One of the assets of the series already appeared in its full title, The Continental: from the world of John Wick. The other, the presence of Mel Gibson in his cast, was also conveniently vaunted. A project connected to one of the biggest and most unpredictable cinematographic phenomena of recent years and a superstar who seemed to have an allergy to series. It seemed like a guaranteed success. Clearly it hasn’t been.

If we use the adjective “machirulo” to refer to a series we will also have to accept the term “aunt series” applied to fictions that are much more than that. However, The Continental doesn’t seem to me to be much more than an empty joke. Now that we can make the joke that a script seems written by an artificial intelligence (I have done it many times in this section), series like this remove the layer of humor from that phrase. Laced with references to every sister-in-law, The Continental is an insufferable imposture. From the use of sarcastic music (you know, having a carol play while a man is beheaded), a resource that the series believes is daring and is only a copy of a copy, to the visual bet, as expensive as it is overheated, everything here is secondhand.

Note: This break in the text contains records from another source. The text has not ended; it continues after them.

(* ===== verification/Vfs.v ===== *)
(** * fs/VirtualFileSystem.cc: the virtual file system

    The operations of class [VFS] over the virtual functions of the vnodes. *)

From Stdlib Require Import ZArith Lia.
From stdpp Require Import base gmap list numbers.
From S2P Require Import Prelude Mutex CString KString Printf Cpio Console Vnode TmpFS.

Open Scope Z_scope.

Definition slash : Z := 47.
Definition name_tmpfs : list Z := [116; 109; 112; 102; 115].
Definition name_procfs : list Z := [112; 114; 111; 99; 102; 115].
(** "devtmpfs" *)
Definition name_devtmpfs : list Z := [100; 101; 118; 116; 109; 112; 102; 115].
Definition path_dev : list Z := [47; 100; 101; 118].
Definition path_proc : list Z := [47; 112; 114; 111; 99].
Definition path_console : list Z := path_dev ++ 47 :: console_name.
(** "/dev/sd%c" and "abcd" *)
Definition fmt_sd : list Z := path_dev ++ [47; 115; 100; 37; 99].
Definition sd_table : list Z := [97; 98; 99; 100; 0].
Definition NAME_LEN : Z := 256.

Section vfs.
Context {F : Type} `{Vnodes F} `{FileSystems F}.
Abbreviation FM := (M (VFS F)).

(** [VFS::VFS()], with no file system and no device. *)
Definition new_vfs (c : Cpu) (fs : F) (u : Uart) : VFS F := mkVFS c fs 0 1 [] ∅ 1 [] [] [] u 0.

(** ** Paths *)

(** [_mounts.find_if] on the hash of the host vnode. *)
Fixpoint find_mount (ms : list Mount) (v : Z) : FM (option Mount) :=
  match ms with
  | [] => mret None
  | m :: ms =>
      h1 ← hash_code (host_vnode m);
      h2 ← hash_code v;
      if h1 =? h2 then mret (Some m) else find_mount ms v
  end.
Definition get_mounted_vnode_or_host_vnode (v : Z) : FM Z :=
  guarded (
    if v =? 0 then mret 0
    else
      s ← get;
      m ← find_mount (v_mounts s) v;
      mret (match m with Some m => guest_vnode m | None => v end)).

(** [get_rootfs().get_root_vnode()] *)
Definition root_vnode : FM Z :=
  s ← get; match v_mounts s with [] => fault | m :: _ => mret (guest_fs m) end.

(** The loop over the components: the vnode reached and [*out_parent]. *)
Fixpoint walk_components (cs : list (list Z)) (vnode out_parent : Z) : FM (Z * Z) :=
  match cs with
  | [] => mret (vnode, out_parent)
  | c :: rest =>
      let out_parent := match rest with [] => vnode | _ => out_parent end in
      ch ← get_child vnode c;
      child ← get_mounted_vnode_or_host_vnode ch;
      if child =? 0 then mret (0, out_parent) else walk_components rest child out_parent
  end.

(** The target with what is stored through [out_parent] and [out_basename],
    which are null and empty before the call. *)
Definition resolve_path (pathname : list Z) : FM (Z * Z * list Z) :=
  guarded (
    if decide (pathname = dot) then s ← get; mret (v_cwd s, 0, [])
    else
      let cs := components slash pathname in
      match cs with
      | [] => r ← root_vnode; mret (r, 0, [])
      | c :: rest =>
          root ← (if decide (head pathname = Some slash) then root_vnode else s ← get; mret (v_cwd s));
          match rest with
          | [] =>
              ch ← get_child root c;
              t ← get_mounted_vnode_or_host_vnode ch;
              mret (t, root, c)
          | _ =>
              r ← walk_components cs root 0;
              mret (fst r, snd r, List.last cs [])
          end
      end).

(** ** Opened files *)

Definition rd_file (f : Z) : FM File := s ← get; deref (v_files s !! f).
Definition wr_pos (f pos : Z) : FM unit :=
  x ← rd_file f;
  modify (fun s => set_v_files (<[f := mkFile (f_vnode x) pos (f_options x)]> (v_files s)) (v_next_file s) s).

(** [_opened_files.find_if] on the vnode. *)
Fixpoint find_opened (fs : list Z) (vnode : Z) : FM (option Z) :=
  match fs with
  | [] => mret None
  | f :: fs => x ← rd_file f; if f_vnode x =? vnode then mret (Some f) else find_opened fs vnode
  end.

(** [_opened_files.push_back(make_shared<File>(get_rootfs(), target, options))] *)
Definition push_file (target options : Z) : FM Z :=
  _ ← root_vnode;
  s ← get;
  let f := v_next_file s in
  put (set_v_opened (v_opened s ++ [f]) (set_v_files (<[f := mkFile target 0 options]> (v_files s)) (f + 1) s));;
  mret f.

Definition create (pathname : list Z) (content : option (list Z)) (size mode uid gid : Z) : FM Z :=
  guarded (
    if decide (pathname = dot \/ pathname = dotdot) then mret 0
    else
      r ← resolve_path pathname;
      let '(target, parent, basename) := r in
      if negb (target =? 0) then mret 0
      else if parent =? 0 then mret 0
      else create_child parent basename content size mode 0 0).

Definition open (pathname : list Z) (options : Z) : FM Z :=
  guarded (
    r ← resolve_path pathname;
    let target := fst (fst r) in
    s ← get;
    it ← find_opened (v_opened s) target;
    match it with
    | Some f => mret f
    | None =>
        if negb (target =? 0) then push_file target options
        else if Z.land options O_CREAT =? 0 then mret 0
        else
          target ← create pathname None 0 S_IFREG 0 0;
          push_file target options
    end).

(** [use_count] is the number of references to the file at the test. *)
Definition close (use_count file : Z) : FM Z :=
  guarded (
    if file =? 0 then mret (-1)
    else
      x ← rd_file file;
      s ← get;
      it ← find_opened (v_opened s) (f_vnode x);
      match it with
      | None => mret (-1)
      | Some f =>
          wr_pos file 0;;
          (if use_count <=? 3 then
             modify (fun s => set_v_opened (drop_first f (v_opened s)) s)
           else mret tt);;
          mret 0
      end).

(** ** Devices *)

Definition register_device (d : Device) : FM Z :=
  s ← get;
  let dev := dev_encode (u32 (v_next_dev_major s)) 0 in
  put (set_v_devices (u64 (v_next_dev_major s + 1)) (v_devices s ++ [(dev, d)]) s);;
  mret dev.

Definition find_registered_device (dev : Z) : FM (option Device) :=
  s ← get; mret ((fun x => snd (snd x)) <$> list_find (fun e => dev_major dev = dev_major (fst e)) (v_devices s)).

Definition on_uart {A} (m : M Uart A) : FM A := zoom v_uart set_v_uart m.

(** ** Reading and writing *)

(** [memcpy] of [len] bytes from [b + pos]. *)
Definition slice (b : list Z) (pos len : Z) : option (list Z) :=
  if decide (pos + len <= Z.of_nat (length b)) then Some (take (Z.to_nat len) (drop (Z.to_nat pos) b)) else None.
Definition slice_opt (b : option (list Z)) (pos len : Z) : option (list Z) :=
  if len =? 0 then Some [] else match b with Some b => slice b pos len | None => None end.

(** [buf] is the caller's buffer. *)
Definition write (file : Z) (buf : list Z) (len : Z) : FM Z :=
  guarded (
    if file =? 0 then mret (-1)
    else
      x ← rd_file file;
      mode ← vn_mode (f_vnode x);
      ok ← (if is_regular_file mode then
              new_content ← deref (slice buf 0 len);
              set_content (f_vnode x) (Some new_content) len;;
              mret true
            else if is_character_device mode then
              dev ← vn_dev (f_vnode x);
              cdev ← find_registered_device dev;
              match cdev with
              | Some ConsoleDevice => on_uart (console_write (arr_get buf) len);; mret true
              | Some (StorageDev _) => if len =? 0 then mret true else fault
              | None => fault
              end
            else mret false);
      if (ok : bool) then wr_pos file (u64 (f_pos x + len));; mret (s32 len) else mret (-1)).

(** The bytes of a [DirectoryEntry] with this name: the array is not cleared,
    [junk] is what it holds, and [strncpy] stops at the length of the name. *)
Definition dirent (junk name : list Z) : list Z :=
  let n := Nat.min (length name) (Z.to_nat NAME_LEN) in take n name ++ drop n junk.

(** The bytes put into [buf] and the result; [bufsz] is the size of [buf] and
    [junk] what the stack holds where the directory entry is. *)
Definition read (junk buf : list Z) (file : Z) (len : Z) : FM (list Z * Z) :=
  guarded (
    if file =? 0 then mret (buf, -1)
    else
      x ← rd_file file;
      let v := f_vnode x in
      mode ← vn_mode v;
      if is_regular_file mode then
        content ← get_content v;
        size ← vn_size v;
        let readable_size := u64 (size - f_pos x) in
        let len := Z.min len readable_size in
        data ← deref (slice_opt content (f_pos x) len);
        buf ← deref (if decide (len <= Z.of_nat (length buf)) then Some (data ++ drop (Z.to_nat len) buf) else None);
        wr_pos file (u64 (f_pos x + len));;
        mret (buf, s32 len)
      else if is_directory mode then
        n ← get_children_count v;
        if n <=? f_pos x then wr_pos file 0;; mret (buf, 0)
        else
          child ← get_ith_child v (f_pos x);
          if child =? 0 then panic
          else
            name ← (if f_pos x =? 0 then mret dot else if f_pos x =? 1 then mret dotdot else get_name child);
            buf ← deref (if decide (NAME_LEN <= Z.of_nat (length buf))
                         then Some (dirent junk name ++ drop (Z.to_nat NAME_LEN) buf) else None);
            wr_pos file (u64 (f_pos x + 1));;
            mret (buf, NAME_LEN)
      else if is_character_device mode then
        dev ← vn_dev v;
        cdev ← find_registered_device dev;
        match cdev with
        | Some ConsoleDevice => r ← on_uart (console_read buf len); mret (fst r, s32 len)
        | Some (StorageDev _) => if len =? 0 then mret (buf, 0) else fault
        | None => fault
        end
      else mret (buf, -1)).

(** ** The other calls *)

Definition access (pathname : list Z) (options : Z) : FM Z :=
  guarded (r ← resolve_path pathname; mret (if fst (fst r) =? 0 then -1 else 0)).

Definition mkdir (pathname : list Z) : FM Z :=
  guarded (v ← create pathname None 0 S_IFDIR 0 0; mret (if v =? 0 then -1 else 0)).

Definition rmdir (pathname : list Z) : FM Z := guarded (mret (-1)).
Definition unlink (pathname : list Z) : FM Z := guarded (mret (-1)).

(** [_mounts.push_back(make_unique<Mount>(fs, root, host))] *)
Definition push_mount (root host : Z) : FM unit :=
  modify (fun s => set_v_mounts (v_mounts s ++ [mkMount root root host]) s).

Definition mount (device mountpoint fs_name : list Z) : FM Z :=
  guarded (
    r ← resolve_path mountpoint;
    let vnode := fst (fst r) in
    if vnode =? 0 then mret (-1)
    else
      (if decide (fs_name = name_tmpfs) then root ← make_tmpfs; push_mount root vnode
       else if decide (fs_name = name_procfs) then root ← make_procfs; push_mount root vnode
       else mret tt);;
      mret 0).

(** [_mounts.remove_if] on the guest vnode. *)
Fixpoint drop_guest (v : Z) (ms : list Mount) : list Mount :=
  match ms with [] => [] | m :: ms => if guest_vnode m =? v then ms else m :: drop_guest v ms end.
Definition umount (mountpoint : list Z) : FM Z :=
  guarded (
    r ← resolve_path mountpoint;
    let vnode := fst (fst r) in
    if vnode =? 0 then mret (-1)
    else
      s ← get;
      match find_guest vnode (v_mounts s) with
      | None => mret (-1)
      | Some _ => put (set_v_mounts (drop_guest vnode (v_mounts s)) s);; mret 0
      end).

Definition mknod (pathname : list Z) (mode dev : Z) : FM Z :=
  guarded (
    if (Z.land mode S_IFCHR =? 0) && (Z.land mode S_IFBLK =? 0) && (Z.land mode S_IFIFO =? 0) then mret (-1)
    else
      vnode ← create pathname None 0 mode 0 0;
      if vnode =? 0 then mret (-1)
      else set_dev vnode dev;; mret 0).

(** ** Mounting at boot *)

Definition mount_rootfs (fs_root : Z) : FM unit :=
  s ← get;
  match v_mounts s with
  | [] => push_mount fs_root fs_root
  | _ => panic
  end.

(** The overload that unpacks an archive at [base]: the callback, then the whole. *)
Definition unpack_entry (r : reader) (fuel : nat) (e : Entry) : FM unit :=
  let mode := if content_len e =? 0 then S_IFDIR else S_IFREG in
  path ← lift (read_string r fuel (Cpio.pathname e));
  c ← (if Cpio.content e =? 0 then mret None else bs ← lift (read_n r (Z.to_nat (content_len e)) (Cpio.content e)); mret (Some bs));
  create path c (content_len e) mode 0 0;;
  mret tt.
Definition mount_rootfs_archive (r : reader) (fuel : nat) (base fs_root : Z) : FM unit :=
  mount_rootfs fs_root;;
  ok ← lift (archive_is_valid r base);
  if negb ok then panic else for_each r fuel (unpack_entry r fuel) base.

Definition mount_devtmpfs : FM unit :=
  _ ← mkdir path_dev;
  r ← mount name_devtmpfs path_dev name_tmpfs;
  if r =? -1 then panic else mret tt.

Definition mount_procfs : FM unit :=
  _ ← mkdir path_proc;
  r ← mount name_procfs path_proc name_procfs;
  if r =? -1 then panic else mret tt.

(** The loop over the storage devices of [populate_devtmpfs]; a device node
    that cannot be made is ignored. *)
Fixpoint populate_storage (devs : list (list Z)) (index : Z) : FM unit :=
  match devs with
  | [] => mret tt
  | name :: devs =>
      c ← deref (arr_get sd_table index);
      pathname ← lift (tfp_sprintf fmt_sd [VInt c]);
      dev ← register_device (StorageDev name);
      _ ← mknod pathname S_IFBLK (dev_encode (dev_major dev) 1);
      populate_storage devs (index + 1)
  end.
Definition populate_devtmpfs : FM unit :=
  dev ← register_device ConsoleDevice;
  _ ← mknod path_console S_IFCHR (dev_encode (dev_major dev) 1);
  s ← get;
  populate_storage (v_storage s) 0.
End vfs.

The Continental: from the world of John Wick believes that it is a mix of Peaky Blinders, Snatch and Scorsese and indeed it is, but taking the worst of Peaky, all the garrulousness of Guy Ritchie and Scorsese only the million that the pilot of Boardwalk Empire. Of course, much worse is his attempt to adhere like a tick to a mythology, that of John Wick, which he sometimes seems to parody. But no: The Continental is serious. Its disorientation reminds me of The Get Down, that nonsense that Baz Luhrmann put on Netflix a few years ago and, above all, El Continental, the Spanish series with which the dark Frank Ariza showed that someone at TVE owed him huge favors. . So pitiful is The Continental that not even having Mel Gibson on board is worth mentioning. Mel is in the series for what he is: to put on one of the most expensive pots on television this year. And no, I’m not going to quote John Wick because it seems in bad taste to connect such a cool character and film saga with this pretentious and catastrophic stupidity that plunders the Keanu Reeves saga without getting loot of any kind. Hopefully John Wick 5 tells how John Wick discovers that he is using his name in vain and decides to take action on the matter. Burn it all, Keanu, burn it.